> **TASK DETAILS**:
Repeat nothing but the lines below running from the one containing "now = Obj l /\" to the one containing "caller gave; the". Keep both end lines.

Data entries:
Lemma pool_runs_spec m m' : pool_runs pretty writes m m' -> m_cfgMutex m = false ->
  m_currentDoc m' = m_currentDoc m /\ m_cachedCfgPath m' = m_cachedCfgPath m /\
  called m' ≡ₚ called m ++ concat (task_calls (m_currentDoc m) <$> m_pool m) /\
  (SaveTask ∈ m_pool m \/ cached m -> m_cachedCfgPath m <> EmptyString -> writes (m_cachedCfgPath m) = Full -> cached m').
Proof.
  induction 1 as [m He|i m m1 m2 Hi [t Ht] Hturn _ IH]; intros Hm.
  - rewrite He. csimpl. rewrite app_nil_r. do 3 (split; [done|]). intros [H|H]; [by apply elem_of_nil in H|done].
  - destruct (pool_turn_spec i m t Hm Ht) as (m1' & Hturn' & E1 & E2 & E3 & E4 & E5 & E6). rewrite Hturn in Hturn'. injection Hturn' as <-.
    destruct (IH E3) as (F1 & F2 & F3 & F4). rewrite E1, E2 in *. do 2 (split; [done|]).
    pose proof (delete_Permutation (m_pool m) i t Ht) as Hperm. split.
    + rewrite F3, E4, E5, <- app_assoc. apply Permutation_app_head.
      by rewrite (concat_fmap_perm (task_calls (m_currentDoc m)) _ _ Hperm).
    + intros Hc Hne Hw. apply F4; [|done..]. destruct Hc as [Hin|Hc]; [|by right; apply E6; [right|..]].
      rewrite Hperm in Hin. apply elem_of_cons in Hin as [<-|Hin]; [right; by apply E6; [left|..]|]. left. by rewrite E4.
Qed.

Lemma pool_runs_free m m' : pool_runs pretty writes m m' -> m_cfgMutex m = false -> m_cfgMutex m' = false.
Proof.
  induction 1 as [m He|i m m1 m2 Hi [t Ht] Hturn _ IH]; intros Hm; [done|]. apply IH.
  destruct (pool_turn_spec i m t Hm Ht) as (m1' & Hturn' & _ & _ & E & _). congruence.
Qed.

Lemma pool_runs_exists n : forall m, length (m_pool m) = n -> m_cfgMutex m = false -> exists m', pool_runs pretty writes m m'.
Proof.
  induction n as [|n IH]; intros m Hl Hm; destruct (m_pool m) as [|t tasks] eqn:Hp; try done.
  - exists m. by apply pool_idle.
  - assert (Ht : m_pool m !! 0%nat = Some t) by by rewrite Hp.
    destruct (pool_turn_spec 0 m t Hm Ht) as (m1 & Hturn & _ & _ & Hm1 & Hp1 & _). destruct (IH m1) as [m2 Hr]; [|done|].
    + rewrite Hp1, Hp. cbn in Hl |- *. lia.
    + exists m2. apply (pool_next _ _ 0 m m1); [lia|by eexists|done|done].
Qed.

End Pool.

(** ** Completeness *)

Lemma same_type_trans a b c : same_type a b = true -> same_type b c = true -> same_type a c = true.
Proof. destruct a as [|[]| | | |], b as [|[]| | | |], c as [|[]| | | |]; done. Qed.

(** The assignment of a setting keeps a configuration complete. *)
Lemma assigned_complete def keys x v v' current : complete def v -> walk v keys = Some current -> same_type x current = true ->
  IsObject x = false -> assigned keys x v v' -> complete def v'.
Proof.
  intros Hc Hw Hs Ho [Hnew Hold] p d Hd. destruct (Hc p d Hd) as (c & Hwc & Hsc).
  assert (Hx : walk v' keys = Some x) by (rewrite <- (app_nil_r keys), Hnew; done).
  destruct (decide (keys `prefix_of` p)) as [[r ->]|Hn].
  - rewrite walk_app, Hw in Hwc. cbn [mbind option_bind] in Hwc. destruct (IsObject current) eqn:Hoc.
    { destruct (object_inv current Hoc) as [l ->]. destruct (same_type_object x l Hs) as [lx ->]. done. }
    destruct (walk_plain current r c Hoc Hwc) as [-> ->]. exists x. rewrite app_nil_r. split; [done|]. by apply (same_type_trans x c).
  - destruct (decide (p `prefix_of` keys)) as [[[|k r] ->]|Hn2].
    + destruct Hn. by rewrite app_nil_r.
    + destruct (walk_ancestor p k r v current Hw) as [l Hl]. rewrite Hl in Hwc. injection Hwc as <-.
      destruct (walk_ancestor p k r v' x Hx) as [l' Hl']. exists (Obj l'). split; [done|].
      apply (same_type_trans _ (Obj l)); done.
    + exists c. by rewrite Hold.
Qed.

(** ** Properties *)

(** C29: the difference of two objects is the set of paths whose member one of
    them has and the other has not, or that changed its type or, as a number
    of one kind, a string or a boolean, its value; arrays and nulls always
    count as changed, numbers of two kinds never.  The walk never uses a value
    as one of another type. *)
Theorem diff_is_reference parentPath oldObj newObj : distinct_names newObj = true ->
  exists paths, diffJsonObjects parentPath oldObj newObj = Returns paths /\
    forall path, path ∈ paths <-> exists keys, touched keys oldObj newObj = true /\ path = foldl joined parentPath keys.
Proof. intros Hd. by apply diff_spec. Qed.

Definition old_section : value := Obj [("Iccid"%string, Str "111"); ("SecurityProfile"%string, Number (NInt 1)); ("Imsi"%string, Str "1")].
Definition new_section : value := Obj [("Iccid"%string, Str "4711"); ("SecurityProfile"%string, Number (NDouble 0)); ("Model"%string, Null)].

Lemma diff_is_reference_witness : exists paths, diffJsonObjects "ChargePoint" old_section new_section = Returns paths /\
  "ChargePoint.Iccid"%string ∈ paths /\ "ChargePoint.SecurityProfile"%string ∉ paths.
Proof.
  destruct (diff_is_reference "ChargePoint" old_section new_section eq_refl) as (paths & Hp & Hin). exists paths. split; [exact Hp|]. split.
  - apply Hin. exists ["Iccid"%string]. split; reflexivity.
  - vm_compute in Hp. injection Hp as <-. intros H. repeat (apply elem_of_cons in H as [H|H]; [discriminate H|]). by apply elem_of_nil in H.
Defined.
(* ===== verification/OcppStatus.v ===== *)
(** * Status notifications ([src/ocpp/action/status])

    The message that reports the status of a connector, and what is made of
    the response. *)

From Stdlib Require Import Ascii.
From stdpp Require Import pretty.
From S2P Require Import Prelude Sqlite Json OcppEnums OcppTime.

(** ** The client *)

(** The interface the notifier is given: a call with an action and a payload is
    answered with a message, or fails. *)
Class IOCPPClient (C : Type) := { client_call : string -> value -> C -> option value * C }.

(** ** Data *)

Record StatusNotificationOther := Other { vendorId : string; vendorErrorCode : string; info : string }.

Record StatusNotification := Notifier { m_strCode : string; m_strErrMsg : string }.

Definition STATUS_NOTIFICATION : string := "StatusNotification".
Definition CALL_RESULT : Z := 3.
Definition CALL_ERROR : Z := 4.

Definition status_names : BidirectionalMap ChargePointStatus := default (Maps ∅ ∅) (construct chargePointStatusMap).
Definition error_names : BidirectionalMap ChargePointErrorCode := default (Maps ∅ ∅) (construct chargePointErrorCodeMap).

Fixpoint take_chars (n : nat) (s : string) : string :=
  match n, s with S n', String c s' => String c (take_chars n' s') | _, _ => EmptyString end.

Section StatusNotification.
Context {C : Type} `{IOCPPClient C}.
Context (parse : string -> option value).

Definition parseStatusNotificationOther (otherJsonStr : string) : outcome StatusNotificationOther :=
  let out := Other EmptyString EmptyString EmptyString in
  if String.eqb otherJsonStr EmptyString then Returns out
  else match parse otherJsonStr with
       | None => Returns out
       | Some doc =>
         if negb (IsObject doc) then Returns out
         else
           vendor ← member_if IsString doc "vendorId";
           code ← member_if IsString doc "vendorErrorCode";
           text ← member_if IsString doc "info";
           let code := string_or EmptyString code in
           let code := if (49 <? String.length code)%nat then take_chars 49 code else code in
           Returns (Other (string_or EmptyString vendor) code (string_or EmptyString text))
       end.

(** The info is not a member of the message. *)
Definition buildStatusNotificationMessage (connectorId : Z) (errorCode : ChargePointErrorCode) (status : ChargePointStatus)
    (other : StatusNotificationOther) (now : Z) : value :=
  Obj ((if String.eqb (vendorId other) EmptyString then [] else [("vendorId"%string, Str (vendorId other))]) ++
       (if String.eqb (vendorErrorCode other) EmptyString then [] else [("vendorErrorCode"%string, Str (take_chars 49 (vendorErrorCode other)))]) ++
       [("connectorId"%string, Number (NInt connectorId));
        ("errorCode"%string, Str (toString error_names errorCode "NoError"));
        ("status"%string, Str (toString status_names status "Available"));
        ("timestamp"%string, Str (str now))]).

Definition handleResponse (doc : value) : outcome (bool * StatusNotification) :=
  first ← element doc 0;
  messageType ← GetInt first;
  if messageType =? CALL_RESULT then Returns (true, Notifier EmptyString EmptyString)
  else if messageType =? CALL_ERROR then
    code ← element doc 2;
    message ← element doc 3;
    Returns (false, Notifier (string_or "UnknownError" (Some code)) (string_or "Unknown error description" (Some message)))
  else Returns (false, Notifier "InvalidMsgType" "Unexpected message type in StatusNotification response").

Definition sendCall (connectorId : Z) (errorCode : ChargePointErrorCode) (status : ChargePointStatus) (otherJson : string) (now : Z)
    (n : StatusNotification) (c : C) : outcome (bool * StatusNotification * C) :=
  other ← parseStatusNotificationOther otherJson;
  let '(rsp, c) := client_call STATUS_NOTIFICATION (buildStatusNotificationMessage connectorId errorCode status other now) c in
  match rsp with
  | None => Returns (false, n, c)
  | Some doc => '(ok, n) ← handleResponse doc; Returns (ok, n, c)
  end.

End StatusNotification.

(** ** Lemmas *)

Lemma status_named (s : ChargePointStatus) d : toEnum_or_throw status_names (toString status_names s d) = Some s.
Proof. by destruct s; vm_compute. Qed.

Lemma error_named (e : ChargePointErrorCode) d : toEnum_or_throw error_names (toString error_names e d) = Some e.
Proof. by destruct e; vm_compute. Qed.

Lemma take_chars_length n s : (String.length (take_chars n s) <= n)%nat.
Proof. revert s. induction n as [|n IH]; intros [|c s]; cbn; [lia..|]. specialize (IH s). lia. Qed.

Lemma member_if_object test l k : exists x, member_if test (Obj l) k = Returns x.
Proof.
  unfold member_if, HasMember, has_member, member. cbn [mbind outcome_bind]. destruct (find_member k l) eqn:E; cbn; rewrite ?E; by eexists.
Qed.

Section Properties.
Context {C : Type} `{IOCPPClient C} `{LocalZone}.
Context (parse : string -> option value).

Lemma parse_other_total otherJson : exists other, parseStatusNotificationOther parse otherJson = Returns other.
Proof.
  unfold parseStatusNotificationOther. destruct (String.eqb otherJson EmptyString); [by eexists|].
  destruct (parse otherJson) as [doc|]; [|by eexists]. destruct doc as [| | | | |l]; cbn [IsObject negb]; try by eexists.
  destruct (member_if_object IsString l "vendorId") as [v ->], (member_if_object IsString l "vendorErrorCode") as [c ->],
    (member_if_object IsString l "info") as [t ->]. cbn [mbind outcome_bind]. by eexists.
Qed.

(** The members of a message, whatever the optional ones. *)
Lemma message_members connectorId errorCode status other now : exists l,
  buildStatusNotificationMessage connectorId errorCode status other now = Obj l /\
  find_member "connectorId" l = Some (Number (NInt connectorId)) /\ find_member "errorCode" l = Some (Str (toString error_names errorCode "NoError")) /\
  find_member "status" l = Some (Str (toString status_names status "Available")) /\ find_member "timestamp" l = Some (Str (str now)) /\
  find_member "info" l = None /\
  forall v, find_member "vendorErrorCode" l = Some v -> v = Str (take_chars 49 (vendorErrorCode other)).
Proof.
  eexists. split; [reflexivity|]. destruct (String.eqb (vendorId other) EmptyString), (String.eqb (vendorErrorCode other) EmptyString); cbn;
    split_and!; try done; by intros v [= <-].
Qed.

(** The only responses that are taken for a success. *)
Lemma response_accepted doc n : handleResponse doc = Returns (true, n) -> exists rest, doc = Arr (Number (NInt 3) :: rest).
Proof.
  unfold handleResponse, element. destruct doc as [| | | |items|]; try done. destruct items as [|first rest]; [done|]. cbn [lookup list_lookup mbind outcome_bind].
  destruct first as [| |[i|]| | |]; try done. unfold GetInt. destruct (IsInt (Number (NInt i))); cbn [mbind outcome_bind]; [|done].
  unfold CALL_RESULT, CALL_ERROR. destruct (Z.eqb_spec i 3) as [->|]; [by exists rest|]. destruct (Z.eqb_spec i 4); [|done].
  repeat case_match; try done; by destruct rest as [|? [|? ?]].
Qed.

(** a notification is one call whose message names the connector, the
    error, the status and the time so that the central system reads them back,
    with a code of the vendor of at most 49 characters and never the info its
    caller gave; the result is that of the response, whose error is kept. *)
Theorem status_notification_sent connectorId errorCode status otherJson now n (c : C) : MIN_TIME <= now <= MAX_TIME ->
  exists l, (exists e s t, find_member "connectorId" l = Some (Number (NInt connectorId)) /\
    find_member "errorCode" l = Some (Str e) /\ toEnum_or_throw error_names e = Some errorCode /\
    find_member "status" l = Some (Str s) /\ toEnum_or_throw status_names s = Some status /\
    find_member "timestamp" l = Some (Str t) /\ assign t 0 = (true, now)) /\
  find_member "info" l = None /\
  (forall v, find_member "vendorErrorCode" l = Some v -> exists code, v = Str code /\ (String.length code <= 49)%nat) /\
  let '(answer, c') := client_call STATUS_NOTIFICATION (Obj l) c in
  let result := sendCall parse connectorId errorCode status otherJson now n c in
  (answer = None -> result = Returns (false, n, c')) /\
  (forall id code text rest, answer = Some (Arr (Number (NInt 4) :: id :: Str code :: Str text :: rest)) -> result = Returns (false, Notifier code text, c')) /\
  ((exists n', result = Returns (true, n', c')) <-> exists rest, answer = Some (Arr (Number (NInt 3) :: rest))).
Proof.
  intros Hnow. destruct (parse_other_total otherJson) as [other Hother].
  destruct (message_members connectorId errorCode status other now) as (l & Hl & H1 & H2 & H3 & H4 & H5 & H6). exists l. split.
  { do 3 eexists. split; [exact H1|]. split; [exact H2|]. split; [apply error_named|]. split; [exact H3|]. split; [apply status_named|]. split; [exact H4|].
    apply date_text_read. exact Hnow. }
  split; [done|]. split; [intros v Hv; rewrite (H6 v Hv); eexists; split; [done|apply take_chars_length]|].
  unfold sendCall. rewrite Hother. cbn [mbind outcome_bind]. rewrite Hl. destruct (client_call STATUS_NOTIFICATION (Obj l) c) as [answer c'].
  cbv zeta. split; [by intros ->|]. split; [by intros id code text rest ->|]. split; [|by intros [rest ->]; eexists].
  intros [n' Hr]. destruct answer as [doc|]; [|done]. destruct (handleResponse doc) as [| |[ok n2]] eqn:Hh; try done.
  injection Hr as -> _. destruct (response_accepted doc n2 Hh) as [rest ->]. by exists rest.
Qed.

End Properties.

(** ** Example *)

#[local] Existing Instance demo_zone.
#[local] Instance demo_client : IOCPPClient nat :=
  {| client_call action payload n := (Some (Arr [Number (NInt 4); Str "1"; Str "GenericError"; Str "busy"; Obj []]), S n) |}.

Lemma status_notification_sent_witness :
  sendCall demo_parse 1 ChargePointErrorCode_NoError ChargePointStatus_Charging "" 1719835200 (Notifier "" "") 0%nat =
    Returns (false, Notifier "GenericError" "busy", 1%nat).
Proof.
  destruct (status_notification_sent demo_parse 1 ChargePointErrorCode_NoError ChargePointStatus_Charging "" 1719835200 (Notifier "" "") 0%nat
    ltac:(unfold MIN_TIME, MAX_TIME; lia)) as (l & _ & _ & _ & Hr). cbn [client_call demo_client] in Hr.
  apply (proj1 (proj2 Hr) (Str "1") "GenericError"%string "busy"%string [Obj []] eq_refl).
Defined.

> **OUTPUT OF THE EXERCISE**:
  buildStatusNotificationMessage connectorId errorCode status other now = Obj l /\
  find_member "connectorId" l = Some (Number (NInt connectorId)) /\ find_member "errorCode" l = Some (Str (toString error_names errorCode "NoError")) /\
  find_member "status" l = Some (Str (toString status_names status "Available")) /\ find_member "timestamp" l = Some (Str (str now)) /\
  find_member "info" l = None /\
  forall v, find_member "vendorErrorCode" l = Some v -> v = Str (take_chars 49 (vendorErrorCode other)).
Proof.
  eexists. split; [reflexivity|]. destruct (String.eqb (vendorId other) EmptyString), (String.eqb (vendorErrorCode other) EmptyString); cbn;
    split_and!; try done; by intros v [= <-].
Qed.

(** The only responses that are taken for a success. *)
Lemma response_accepted doc n : handleResponse doc = Returns (true, n) -> exists rest, doc = Arr (Number (NInt 3) :: rest).
Proof.
  unfold handleResponse, element. destruct doc as [| | | |items|]; try done. destruct items as [|first rest]; [done|]. cbn [lookup list_lookup mbind outcome_bind].
  destruct first as [| |[i|]| | |]; try done. unfold GetInt. destruct (IsInt (Number (NInt i))); cbn [mbind outcome_bind]; [|done].
  unfold CALL_RESULT, CALL_ERROR. destruct (Z.eqb_spec i 3) as [->|]; [by exists rest|]. destruct (Z.eqb_spec i 4); [|done].
  repeat case_match; try done; by destruct rest as [|? [|? ?]].
Qed.

(** a notification is one call whose message names the connector, the
    error, the status and the time so that the central system reads them back,
    with a code of the vendor of at most 49 characters and never the info its
    caller gave; the result is that of the response, whose error is kept. *)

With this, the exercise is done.